• _WHAT TO DO_:
Beginning with the first line of the entries below, quote each line until you reach and include the line with "draw_loop rt g 0 colors (Image_new".
BEGIN INPUT FOR THIS TASK
(** X12: when the squares have at least one pixel, no two rectangles of
    the picture overlap: no pixel is covered by the rectangles of two
    different blocks, so no block is painted over by a later one. *)
Theorem squares_do_not_overlap (rt : runtime) (colors : list color)
    (pixel_size : Z) (g : geometry) (img : image) (d : rectangle)
    (i j : nat) (x y : Z) :
  (len colors < 2 ^ 53)%Z ->
  grid_layout rnd (len colors) pixel_size = Ok g ->
  (1 <= max_square_size g)%Z ->
  draw_loop rt g 0 colors (Image_new canvas_width canvas_height "white") = Ok img ->
  (i < j < List.length (img_rectangles img))%nat ->
  ~ (covers (nth i (img_rectangles img) d) x y /\
     covers (nth j (img_rectangles img) d) x y).
Proof.
  intros Hn Eg Hsize Ei Hij.
  destruct colors as [| col0 rest] eqn:Ec.
  { cbn in Ei. injection Ei as <-. cbn in Hij. lia. }
  rewrite <- Ec in *. assert (Hlen : (1 <= len colors)%Z) by (subst; unfold len; cbn; lia).
  clear Ec.
  destruct (grid_layout_on_canvas rnd Hrnd (len colors) pixel_size ltac:(lia))
    as (g' & Eg' & Hg).
  rewrite Eg in Eg'. injection Eg' as <-.
  apply draw_loop_drawn in Ei; [| destruct Hg; lia].
  subst img. cbn in *.
  rewrite squares_length in Hij.
  destruct (squares_nth g colors d 0%Z i ltac:(lia)) as (c1 & E1).
  destruct (squares_nth g colors d 0%Z j ltac:(lia)) as (c2 & E2).
  rewrite E1, E2. destruct Hg as (Hc & _).
  apply squares_disjoint; lia.
Qed.

(** The layout of a list that is not empty, and whether its squares have
    a pixel. *)
Lemma grid_layout_of_colors (colors : list color) (pixel_size : Z) :
  colors <> [] -> (len colors < 2 ^ 53)%Z ->
  exists g,
    grid_layout rnd (len colors) pixel_size = Ok g /\
    on_canvas (len colors) g /\
    ((1 <= pixel_size)%Z -> (len colors <= canvas_width * canvas_height)%Z ->
     (1 <= max_square_size g)%Z) /\
    ((1 <= pixel_size)%Z -> (canvas_width * canvas_height < len colors)%Z ->
     max_square_size g = 0%Z).
Proof.
  intros Hc Hn.
  assert (Hlen : (1 <= len colors)%Z).
  { unfold len. destruct colors; [contradiction | cbn; lia]. }
  destruct (grid_layout_on_canvas rnd Hrnd (len colors) pixel_size ltac:(lia))
    as (g & Eg & Hg).
  exists g. split; [exact Eg |]. split; [exact Hg |]. split.
  - intros Hp Hmax.
    destruct (grid_layout_visible rnd Hrnd (len colors) pixel_size
                ltac:(lia) Hp) as (g' & Eg' & _ & Hs).
    rewrite Eg in Eg'. injection Eg' as <-. exact Hs.
  - intros Hp Hmax.
    rewrite (grid_layout_too_many_layout rnd Hrnd (len colors) pixel_size
               ltac:(lia) Hp) in Eg.
    injection Eg as <-. reflexivity.
Qed.

Lemma create_image_draws (rt : runtime) (colors : list color)
    (pixel_size : Z) (output_file : string) (w : world) :
  pillow rt = true -> colors <> [] -> (len colors < 2 ^ 53)%Z ->
  checks_boxes rt = false \/
    ((1 <= pixel_size)%Z /\ (len colors <= canvas_width * canvas_height)%Z) ->
  (forall img, save_raises rt img output_file = None) ->
  exists g,
    on_canvas (len colors) g /\
    create_image rnd rt colors pixel_size output_file w =
      (Ok tt,
       {| stdout := stdout w ++ [("Image saved to " ++ output_file)%string];
          files :=
            (output_file,
             {| img_width := canvas_width; img_height := canvas_height;
                img_background := "white";
                img_rectangles := squares g 0 colors |}) :: files w |}).
Proof.
  intros Hp Hc Hn Hbox Hs.
  destruct (grid_layout_of_colors colors pixel_size Hc Hn)
    as (g & Eg & Hg & Hvis & _).
  exists g. split; [exact Hg |].
  unfold create_image. rewrite Hp, Eg. cbn [negb].
  rewrite draw_loop_squares.
  - rewrite Hs. reflexivity.
  - destruct Hg; lia.
  - destruct Hbox as [Hb | [H1 H2]]; [left; exact Hb | right; auto].
Qed.

(** With more colours than pixels a library that checks its boxes stops
    [create_image] at the first square. *)
Lemma create_image_rejects (rt : runtime) (colors : list color)
    (pixel_size : Z) (output_file : string) (w : world) :
  pillow rt = true -> checks_boxes rt = true -> (1 <= pixel_size)%Z ->
  (canvas_width * canvas_height < len colors < 2 ^ 53)%Z ->
  create_image rnd rt colors pixel_size output_file w = (Raise ValueError, w).
Proof.
  intros Hp Hb Hps Hn.
  assert (Hc : colors <> []).
  { intros ->. unfold len, canvas_width, canvas_height in Hn. cbn in Hn. lia. }
  destruct (grid_layout_of_colors colors pixel_size Hc ltac:(lia))
    as (g & Eg & Hg & _ & Hzero).
  unfold create_image. rewrite Hp, Eg. cbn [negb].
  rewrite draw_loop_rejects; try assumption; [reflexivity | |].
  - destruct Hg; lia.
  - rewrite Hzero by lia. lia.
Qed.

(** X13: with Pillow installed, at least one colour and no more colours
    than the canvas has pixels, a minimum size of at least 1 and a save
    that succeeds, [create_image] returns normally, writes one file under
    the given name and prints [Image saved to <name>] after the lines
    printed before; the image is 400 x 800 on a white background and
    holds one rectangle per colour, in order. *)
Theorem create_image_saves (rt : runtime) (colors : list color)
    (pixel_size : Z) (output_file : string) (w : world) :
  pillow rt = true -> colors <> [] -> (1 <= pixel_size)%Z ->
  (len colors <= canvas_width * canvas_height)%Z ->
  (forall img, save_raises rt img output_file = None) ->
  exists img,
    create_image rnd rt colors pixel_size output_file w =
      (Ok tt, {| stdout := stdout w ++ [("Image saved to " ++ output_file)%string];
                 files := (output_file, img) :: files w |}) /\
    img_width img = 400%Z /\ img_height img = 800%Z /\
    img_background img = "white"%string /\
    map rect_fill (img_rectangles img) = colors.
Proof.
  intros Hp Hc Hps Hn Hs.
  destruct (create_image_draws rt colors pixel_size output_file w Hp Hc
              ltac:(unfold canvas_width, canvas_height in Hn; lia)
              (or_intror (conj Hps Hn)) Hs)
    as (g & _ & E).
  eexists. split; [exact E |]. cbn.
  repeat split. apply squares_fill.
Qed.

End Drawing.

(** ** The blocks of a file *)

Lemma py_range_step_up (n bs : Z) :
  (1 <= bs)%Z ->
  py_range_step 0 n bs =
    Ok (map (fun k => (0 + Z.of_nat k * bs)%Z)
          (seq 0 (Z.to_nat (ceil_div n bs)))).
Proof.
  intros Hb. unfold py_range_step, ceil_div.
  destruct (Z.eqb_spec bs 0); [lia |].
  destruct (Z.ltb_spec 0 bs); [| lia].
  rewrite Z.sub_0_r. reflexivity.
Qed.

Lemma py_range_step_down (n bs : Z) :
  (0 <= n)%Z -> (bs < 0)%Z -> py_range_step 0 n bs = Ok [].
Proof.
  intros Hn Hb. unfold py_range_step.
  destruct (Z.eqb_spec bs 0); [lia |].
  destruct (Z.ltb_spec 0 bs); [lia |].
  assert (E : ((0 - n - bs - 1) / - bs <= 0)%Z).
  { assert ((0 - n - bs - 1) / - bs < 1)%Z; [| lia].
    apply Z.div_lt_upper_bound; lia. }
  replace (Z.to_nat ((0 - n - bs - 1) / - bs)) with 0%nat by lia.
  reflexivity.
Qed.

Lemma py_slice_chunk {A : Type} (data : list A) (bs : Z) (k : nat) :
  (1 <= bs)%Z ->
  py_slice data (0 + Z.of_nat k * bs) (0 + Z.of_nat k * bs + bs) = chunk data bs k.
Proof.
  intros Hb. unfold py_slice, chunk, slice_index, len.
  set (n := List.length data).
  assert (Hk : (0 <= Z.of_nat k * bs)%Z) by nia.
  destruct (Z.ltb_spec (0 + Z.of_nat k * bs) 0); [lia |].
  destruct (Z.ltb_spec (0 + Z.of_nat k * bs + bs) 0); [lia |].
  assert (Ek : (k * Z.to_nat bs)%nat = Z.to_nat (Z.of_nat k * bs)).
  { rewrite Z2Nat.inj_mul by lia. rewrite Nat2Z.id. reflexivity. }
  destruct (Z_le_gt_dec (Z.of_nat k * bs) (Z.of_nat n)) as [Hle | Hgt].
  - rewrite (Z.min_l (0 + Z.of_nat k * bs)) by lia.
    rewrite Ek. rewrite Z.add_0_l.
    destruct (Z_le_gt_dec (Z.of_nat k * bs + bs) (Z.of_nat n)) as [Hle' | Hgt'].
    + rewrite Z.min_l by lia. f_equal. lia.
    + rewrite Z.min_r by lia.
      rewrite !firstn_all2; [reflexivity | |]; rewrite length_skipn; fold n; lia.
  - rewrite !Z.min_r by lia. rewrite Z.sub_diag. cbn [Z.to_nat firstn].
    rewrite (skipn_all2 data) by (fold n; lia).
    rewrite firstn_nil. reflexivity.
Qed.

Lemma firstn_add {A : Type} (a b : nat) (l : list A) :
  (firstn a l ++ firstn b (skipn a l))%list = firstn (a + b) l.
Proof.
  revert l. induction a as [| a IH]; intros l; [reflexivity |].
  destruct l as [| x l]; cbn.
  - rewrite firstn_nil. reflexivity.
  - f_equal. apply IH.
Qed.

Lemma concat_chunks {A : Type} (data : list A) (bs : Z) (m : nat) :
  List.concat (map (chunk data bs) (seq 0 m)) = firstn (m * Z.to_nat bs) data.
Proof.
  induction m as [| m IH]; [reflexivity |].
  rewrite seq_S, map_app, concat_app, IH. cbn [map List.concat plus].
  rewrite app_nil_r. unfold chunk. rewrite firstn_add. f_equal. lia.
Qed.

Lemma nth_error_map_seq {A : Type} (f : nat -> A) (m : nat) :
  forall s k x, nth_error (map f (seq s m)) k = Some x ->
    (k < m)%nat /\ x = f (s + k)%nat.
Proof.
  induction m as [| m IH]; intros s k x E.
  - destruct k; discriminate.
  - destruct k as [| k]; cbn in E.
    + injection E as <-. split; [lia | f_equal; lia].
    + destruct (IH _ _ _ E) as (H1 & H2). split; [lia |].
      rewrite H2. f_equal. lia.
Qed.

Lemma split_blocks_chunks (data : list Byte.byte) (bs : Z) :
  (1 <= bs)%Z ->
  split_blocks data bs =
    Ok (map (chunk data bs) (seq 0 (Z.to_nat (ceil_div (len data) bs)))).
Proof.
  intros Hb. unfold split_blocks. rewrite py_range_step_up by exact Hb.
  cbn [bind]. rewrite map_map. f_equal. apply map_ext.
  intros k. apply py_slice_chunk. exact Hb.
Qed.

Lemma ceil_div_count (n bs : Z) :
  (0 <= n)%Z -> (1 <= bs)%Z ->
  (0 <= ceil_div n bs /\ n <= ceil_div n bs * bs < n + bs)%Z.
Proof.
  intros Hn Hb. unfold ceil_div.
  pose proof (Z.div_mod (n + bs - 1) bs ltac:(lia)).
  pose proof (Z.mod_pos_bound (n + bs - 1) bs ltac:(lia)).
  assert (0 <= (n + bs - 1) / bs)%Z by (apply Z.div_pos; lia).
  nia.
Qed.

Lemma chunk_length {A : Type} (data : list A) (bs : Z) (k : nat) :
  (1 <= bs)%Z ->
  len (chunk data bs k) = Z.min bs (Z.max 0 (len data - Z.of_nat k * bs)).
Proof.
  intros Hb. unfold chunk, len. rewrite length_firstn, length_skipn.
  assert (Z.of_nat (k * Z.to_nat bs) = Z.of_nat k * bs)%Z by nia.
  lia.
Qed.

(** X14: for a block size of at least 1 the blocks of [main] are
    computed without an exception and partition the data: joined in order
    they give the data back; there are ceil(len(data) / bs) of them; the
    block of index k is the data from offset k * bs on, cut after bs
    bytes; no block is empty or longer than bs, and every block but the
    last has exactly bs bytes. *)
Theorem split_blocks_partition (data : list Byte.byte) (bs : Z) :
  (1 <= bs)%Z ->
  exists blocks,
    split_blocks data bs = Ok blocks /\
    List.concat blocks = data /\
    len blocks = ceil_div (len data) bs /\
    forall k block, nth_error blocks k = Some block ->
      block = firstn (Z.to_nat bs) (skipn (k * Z.to_nat bs) data) /\
      (1 <= len block <= bs)%Z /\
      ((S k < List.length blocks)%nat -> len block = bs).
Proof.
  intros Hb. rewrite split_blocks_chunks by exact Hb.
  eexists. split; [reflexivity |].
  assert (Hn : (0 <= len data)%Z) by (unfold len; lia).
  destruct (ceil_div_count (len data) bs Hn Hb) as (Hc0 & Hc1 & Hc2).
  split; [| split].
  - rewrite concat_chunks. apply firstn_all2.
    unfold len in *. nia.
  - unfold len in *. rewrite length_map, length_seq. lia.
  - intros k block E. apply nth_error_map_seq in E. destruct E as (Hk & ->).
    cbn [plus]. split; [reflexivity |].
    rewrite length_map, length_seq, chunk_length by exact Hb.
    assert (H1 : ((Z.of_nat k + 1) * bs <= ceil_div (len data) bs * bs)%Z)
      by (apply Z.mul_le_mono_nonneg_r; lia).
    split; [lia | intros Hk'].
    assert (H2 : ((Z.of_nat k + 2) * bs <= ceil_div (len data) bs * bs)%Z)
      by (apply Z.mul_le_mono_nonneg_r; lia).
    lia.
Qed.

(** ** The loop over the blocks *)

Lemma create_image_appends (rnd : R -> R) (rt : runtime) (colors : list color)
    (pixel_size : Z) (output_file : string) (w : world) :
  exists rest,
    stdout (snd (create_image rnd rt colors pixel_size output_file w)) =
      (stdout w ++ rest)%list.
Proof.
  unfold create_image.
  destruct (pillow rt); cbn [negb]; [| eexists; reflexivity].
  destruct (grid_layout rnd (len colors) pixel_size) as [g | e];
    [| exists []; cbn; now rewrite app_nil_r].
  destruct (draw_loop rt g 0 colors _) as [img | e];
    [| exists []; cbn; now rewrite app_nil_r].
  destruct (save_raises rt img output_file); eexists; reflexivity.
Qed.

Section Blocks.

Variable rnd : R -> R.
Variable flog2 : R -> R.
Hypothesis Hrnd : binary64_rounding rnd.
(** * Residue-confidence visualisation: parser, PAE selector, highlight coordinator

    A shallow embedding of the residue-selection subsystem of the viewer:
    - [PDBInformation]: [parsePDB], [getHighlightType] and
      [formatSequenceWithScores] (src/src/components/Molecule3D.tsx, the
      PDBInformation component, lines 440-778);
    - [PAEHeatmap]: the PAE heat map (src/src/components/ProteinViewerPanel.tsx,
      lines 115-491): its colour scale and image, the pointer handlers,
      the rectangle it draws, the axis ticks and the "Clear Selection" button;
    - [Molecule3D]: the highlight effect [applyHighlight], [cleanupViewer]
      and the reset and zoom handlers (src/src/components/Molecule3D.tsx,
      lines 52-316);
    - [ProteinViewerPanel]: how the panel passes the heat map's selection to
      the two views (src/src/components/ProteinViewerPanel.tsx, lines 50-107).

    Modelling conventions.  Text is modelled as [String.string] (a list of
    bytes); the PDB format is ASCII, where JavaScript's UTF-16 indices and
    byte indices coincide.  JavaScript numbers that hold residue numbers are
    modelled as [Z]; pointer coordinates as exact rationals [Q]. *)

From Stdlib Require Import String Ascii ZArith QArith Qround List Bool Lia.
From Stdlib Require Import Sorting.Sorted Sorting.Permutation DecimalString.
From Stdlib Require Import Reals Qreals Lra.
From Stdlib Require Import Qpower.
From Stdlib Require Lqa.
Import ListNotations.

Open Scope Z_scope.

(** ** JavaScript helpers on strings and arrays *)

Module JS.

Definition is_ws (c : ascii) : bool :=
  match nat_of_ascii c with
  | 9 | 10 | 11 | 12 | 13 | 32 => true
  | _ => false
  end%nat.

Fixpoint trim_start (s : string) : string :=
  match s with
  | EmptyString => EmptyString
  | String c t => if is_ws c then trim_start t else s
  end.

Definition rev_string (s : string) : string :=
  string_of_list_ascii (rev (list_ascii_of_string s)).

(** [String.prototype.trim] (ASCII white space and line terminators). *)
Definition trim (s : string) : string :=
  rev_string (trim_start (rev_string (trim_start s))).

(** [s.substring(a, b)] for [0 <= a <= b]; indices past the end are clamped. *)
Definition substring (s : string) (a b : nat) : string :=
  String.substring a (b - a) s.
(** * enum_pass_manager: detection of password managers over SMB

    A shallow embedding of [nxc/modules/enum_pass_manager.py] and the
    properties of its wildcard path resolver and of its named-pipe scanner.

    Conventions of the embedding.
    - Python [str] values are [string]s whose characters are read as the code
      points 0..255 (Latin-1); [str.lower] is modelled on that range.
    - The module runs on a POSIX host: [os.path.join] is [posixpath.join]
      and [fnmatch.fnmatch] does not fold case ([os.path.normcase] is the
      identity there).
    - The remote host is an oracle [listPath share path] that either returns
      the entries of a listing or raises; the state of the remote host does
      not change during one run.
    - Every function that performs requests or writes to the logger returns
      its Python value paired with the events it produced, in order. *)

From Stdlib Require Import List String Ascii Bool Arith Lia.
Import ListNotations.
Open Scope string_scope.
Open Scope list_scope.

(** ** Python string primitives used by the module *)

Module Py.

(** [s.startswith(p)] *)
Fixpoint startswith (s p : string) {struct p} : bool :=
  match p with
  | EmptyString => true
  | String c p' =>
      match s with
      | EmptyString => false
      | String d s' => Ascii.eqb c d && startswith s' p'
      end
  end.

(** [s[n:]] *)
Fixpoint drop (n : nat) (s : string) : string :=
  match n, s with
  | O, _ => s
  | S _, EmptyString => EmptyString
  | S n', String _ s' => drop n' s'
  end.

(** [s.endswith(p)] *)
Definition endswith (s p : string) : bool :=
  (String.length p <=? String.length s)%nat
  && String.eqb (drop (String.length s - String.length p) s) p.

(** [needle in hay] on strings: [needle] occurs in [hay] as a contiguous
    run of characters (the empty string occurs in every string). *)
Fixpoint str_in (needle hay : string) : bool :=
  startswith hay needle ||
  match hay with
  | EmptyString => false
  | String _ hay' => str_in needle hay'
  end.

(** [s.replace(old, new)] for a non-empty [old]: the occurrences of [old]
    are replaced from left to right and do not overlap.  [skip] counts the
    characters of an occurrence that are still to be dropped. *)
Fixpoint replace_from (skip : nat) (old new s : string) : string :=
  match s with
  | EmptyString => EmptyString
  | String c s' =>
      match skip with
      | S k => replace_from k old new s'
      | O =>
          if startswith s old
          then (new ++ replace_from (String.length old - 1) old new s')%string
          else String c (replace_from 0 old new s')
      end
  end.

(** With an empty [old] Python inserts [new] before every character and at
    the end. *)
Fixpoint intersperse (new s : string) : string :=
  match s with
  | EmptyString => new
  | String c s' => (new ++ String c (intersperse new s'))%string
  end.

Definition replace (s old new : string) : string :=
  match old with
  | EmptyString => intersperse new s
  | _ => replace_from 0 old new s
  end.

(** [s.split(sep)] for a non-empty [sep]: the result is never empty, the
    separators are found from left to right and do not overlap. *)
Fixpoint split_from (skip : nat) (sep s : string) : list string :=
  match s with
  | EmptyString => [EmptyString]
  | String c s' =>
      match skip with
      | S k => split_from k sep s'
      | O =>
          if startswith s sep
          then EmptyString :: split_from (String.length sep - 1) sep s'
          else
            match split_from 0 sep s' with
            | seg :: segs => String c seg :: segs
            | [] => [String c EmptyString]
            end
      end
  end.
END INPUT FOR THIS TASK
• _THE COMPLETED TASK_:
(** X12: when the squares have at least one pixel, no two rectangles of
    the picture overlap: no pixel is covered by the rectangles of two
    different blocks, so no block is painted over by a later one. *)
Theorem squares_do_not_overlap (rt : runtime) (colors : list color)
    (pixel_size : Z) (g : geometry) (img : image) (d : rectangle)
    (i j : nat) (x y : Z) :
  (len colors < 2 ^ 53)%Z ->
  grid_layout rnd (len colors) pixel_size = Ok g ->
  (1 <= max_square_size g)%Z ->
  draw_loop rt g 0 colors (Image_new canvas_width canvas_height "white") = Ok img ->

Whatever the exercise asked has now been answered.